Flowering needs cold temperatures minimum two weeks at 4-10C. Some breeders with long seasons take advantage of this by growing beets out early in the season, dig up roots to select the best, then put them in the fridge for two weeks, plant them out again (still same season) and allow them to flower and set seed. The technique is called vernalization and can be used when breeding many biannual roots.
The visible “beet seed” is actually a cluster containing containing 2-6 seeds in each. Under decent conditions they keep 5-10 years. This is important for our grex project, because it means our community could benefit from it for several years so new members can adapt beets to their location from it.
A bit of work is done on cytoplasmic male sterility (CMS), but it is mostly in sugar beet breeding and seems to not be widely adopted in beet breeding.
Color of beets. Come from a class of pigments called betalains common to other plants in the same order that beets are in (Caryophyllales) like amaranth, cactus etc. The two types are β-cyanins, which color red to violet, and β-xantines, which color yellow to orange.
The wild ancestor is Sea beet (Beta vulgaris subsp. maritima). It is found on sand beaches, pebble banks, coastal rocks, cliffs and saltmarshes along the European coasts from Scandinavia to the Maghreb all the way to Southern Asia.

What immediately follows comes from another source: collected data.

(** ** Metric mapping *)

(** C3.  The metric mapping round-trips on the supported set: for each of
    cosine, euclidean and dotproduct, [mapMetricToSimilarity] returns a
    similarity (without a warning) that [mapSimilarityToMetric] maps back
    to the metric. *)
Theorem metric_roundtrip {Ext : Type} (m : string) (w : World Ext) :
  In m Metric.supported ->
  exists similarity,
    mapMetricToSimilarity m w = (inr similarity, w) /\
    mapSimilarityToMetric similarity = m.
Proof.
  intros Hm. cbn in Hm.
  destruct Hm as [<- | [<- | [<- | []]]].
  - exists "cosine". split; reflexivity.
  - exists "l2_norm". split; reflexivity.
  - exists "dot_product". split; reflexivity.
Qed.

Lemma metric_roundtrip_witness :
  In "euclidean" Metric.supported /\
  exists similarity,
    mapMetricToSimilarity "euclidean" fresh = (inr similarity, fresh) /\
    mapSimilarityToMetric similarity = "euclidean".
Proof.
  split; [cbn; tauto | apply (metric_roundtrip "euclidean" fresh); cbn; tauto].
Defined.

(** The two directions are inverse bijections between the supported
    metrics and the three similarities of the backend. *)
Lemma similarity_roundtrip {Ext : Type} (s : string) (w : World Ext) :
  In s ["cosine"; "l2_norm"; "dot_product"] ->
  mapMetricToSimilarity (mapSimilarityToMetric s) w = (inr s, w).
Proof.
  intros Hs. cbn in Hs.
  destruct Hs as [<- | [<- | [<- | []]]]; reflexivity.
Qed.

(** ** Filter translation *)

(** One pass of the loop never throws: it appends the entry's clauses and
    logs the entry's warnings. *)
Lemma filter_entry_run {Ext : Type} (entry : string * JsValue) (must : list JsValue)
      (w : World Ext) :
  filter_entry entry must w =
  (inr (must ++ entry_clauses entry)%list, add_logs w (entry_warnings entry)).
Proof.
  destruct entry as [key value].
  destruct value as [ | | b | x | s | elems | props];
    try (cbn; rewrite ?add_logs_nil, ?app_nil_r; reflexivity).
  unfold filter_entry, entry_warnings, entry_clauses.
  cbn [is_nullish typeof isArray andb negb].
  change (String.eqb "object" "object") with true. cbn iota.
  unfold bind, has_key, js_in, get_prop, ret.
  destruct (own_prop "$eq" props) as [v|];
    [rewrite add_logs_nil; reflexivity|].
  destruct (own_prop "$in" props) as [[ | | b | x | s | elems | props']|];
    cbn [isArray andb]; try (rewrite add_logs_nil; reflexivity);
  (destruct (own_prop "$ne" props) as [v|];
    [rewrite add_logs_nil; reflexivity|];
   destruct (own_prop "$gt" props) as [v|];
    [rewrite add_logs_nil; reflexivity|];
   destruct (own_prop "$gte" props) as [v|];
    [rewrite add_logs_nil; reflexivity|];
   destruct (own_prop "$lt" props) as [v|];
    [rewrite add_logs_nil; reflexivity|];
   destruct (own_prop "$lte" props) as [v|];
    [rewrite add_logs_nil; reflexivity|];
   rewrite log_run, app_nil_r; reflexivity).
Qed.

Crop history assumes that it was grown first as a leaf vegetable in Southern Europe, so the Swiss chard form is the most ancient. Only later when northerners started selecting for larger storage organs to keep over the winter, the beetroot appeared. Sugar beets came last when Europeans in the mid 18th Century explored a domestic source of sugar as an alternative to sugar cane from the American slave plantations. There’s another wild subspecies in the Western Mediterranean called Beta vulgaris subsp. adanensis.
I have grown beets for many years and love to eat them in any way. But I have never grown them to seed before. Wanting to change that I have some roots stored frost free in moist sand and also left a few in the ground covered with mulch (hedging my bets). It’s three elongated red varieties that I really love and that do reasonably well in my sandy soil. I have very mixed results with beets in general; some do okay, others hardly grow. I would gladly benefit from this group project to find beets that are dependable for me.
I have no source for especially interesting beet seeds for the 2026 season but can definitely get a range of varieties from good seed sellers in the Netherlands (Vreeken, De Bolster) and Belgium (Kweek) to contribute to the project collection. And I’m happy to make space for growing out a beet grex in 2026.
@Malte: I’m curious about what you wrote about the possibility of speeding things up. By growing out beets early, putting them in the fridge and planting them back so as to have seeds the same season. I wonder if I could manage that in the Netherlands. Earliest sowing is mid-March, then I could perhaps put the chilled roots back in the ground to flower mid- to end June. Do you think that might work?
I don’t know, but it could be worth a shot and, right on target with the goal of the project, we might all learn something about beets in our context. If you’re willing to give it a shot next season, I think it’s a great project!